- **Problem requirements**
All lines of the listing below are to be printed again exactly.

- **Records supplied**

Definition name_part (part : string) : bool :=
  match part with
  | EmptyString => false
  | String c _ => is_lower c && str_forallb name_char part
  end.

Definition ValidNamespacedName (s : string) : bool :=
  negb (len s =? 0) && (len s <=? 256) && contains_char "." s &&
  forallb name_part (split_on "." s).

Definition version_part (p : string) : bool :=
  negb (str_eqb p "") && (len p <=? 9) &&
  negb ((1 <? len p) && has_prefix p "0") && str_forallb is_digit p.

(** [strconv.ParseUint(s, 10, _)] on a digit string. *)
Fixpoint parse_digits (acc : Z) (s : string) : Z :=
  match s with
  | EmptyString => acc
  | String c s' => parse_digits (acc * 10 + (code c - 48)) s'
  end.

Definition ProtocolVersion_Validate (v : string) : result Error unit :=
  match split_on "." v with
  | [major; minor] =>
      let? _ := guard (version_part major && version_part minor)
                  (NewError CodeProtocolError "Invalid protocol version") in
      let? _ := guard (parse_digits 0 major <? 2 ^ 32)
                  (NewError CodeProtocolError "Invalid protocol version") in
      guard (parse_digits 0 major =? 1)
        (NewError CodeUnsupported "Unsupported protocol major")
  | _ => Err (NewError CodeProtocolError "Invalid protocol version")
  end.

Definition CurrentProtocolVersion : string := "1.0".
End Names.
Export Names.

Module Identity.
(** fabric.Principal: compared as a whole everywhere. *)
Record Principal := mkPrincipal { p_Ref : string; p_Kind : string; p_Issuer : string }.

#[export] Instance principal_eq_dec : EqDecision Principal.
Proof. solve_decision. Defined.
#[export] Instance principal_countable : Countable Principal.
Proof.
  apply (inj_countable' (fun p => (p_Ref p, p_Kind p, p_Issuer p))
           (fun t => mkPrincipal t.1.1 t.1.2 t.2)).
  by intros [].
Qed.
End Identity.
Export Identity.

- **Reply to the task**
Definition name_part (part : string) : bool :=
  match part with
  | EmptyString => false
  | String c _ => is_lower c && str_forallb name_char part
  end.

Definition ValidNamespacedName (s : string) : bool :=
  negb (len s =? 0) && (len s <=? 256) && contains_char "." s &&
  forallb name_part (split_on "." s).

Definition version_part (p : string) : bool :=
  negb (str_eqb p "") && (len p <=? 9) &&
  negb ((1 <? len p) && has_prefix p "0") && str_forallb is_digit p.

(** [strconv.ParseUint(s, 10, _)] on a digit string. *)
Fixpoint parse_digits (acc : Z) (s : string) : Z :=
  match s with
  | EmptyString => acc
  | String c s' => parse_digits (acc * 10 + (code c - 48)) s'
  end.

Definition ProtocolVersion_Validate (v : string) : result Error unit :=
  match split_on "." v with
  | [major; minor] =>
      let? _ := guard (version_part major && version_part minor)
                  (NewError CodeProtocolError "Invalid protocol version") in
      let? _ := guard (parse_digits 0 major <? 2 ^ 32)
                  (NewError CodeProtocolError "Invalid protocol version") in
      guard (parse_digits 0 major =? 1)
        (NewError CodeUnsupported "Unsupported protocol major")
  | _ => Err (NewError CodeProtocolError "Invalid protocol version")
  end.

Definition CurrentProtocolVersion : string := "1.0".
End Names.
Export Names.

Module Identity.
(** fabric.Principal: compared as a whole everywhere. *)
Record Principal := mkPrincipal { p_Ref : string; p_Kind : string; p_Issuer : string }.

#[export] Instance principal_eq_dec : EqDecision Principal.
Proof. solve_decision. Defined.
#[export] Instance principal_countable : Countable Principal.
Proof.
  apply (inj_countable' (fun p => (p_Ref p, p_Kind p, p_Issuer p))
           (fun t => mkPrincipal t.1.1 t.1.2 t.2)).
  by intros [].
Qed.
End Identity.
Export Identity.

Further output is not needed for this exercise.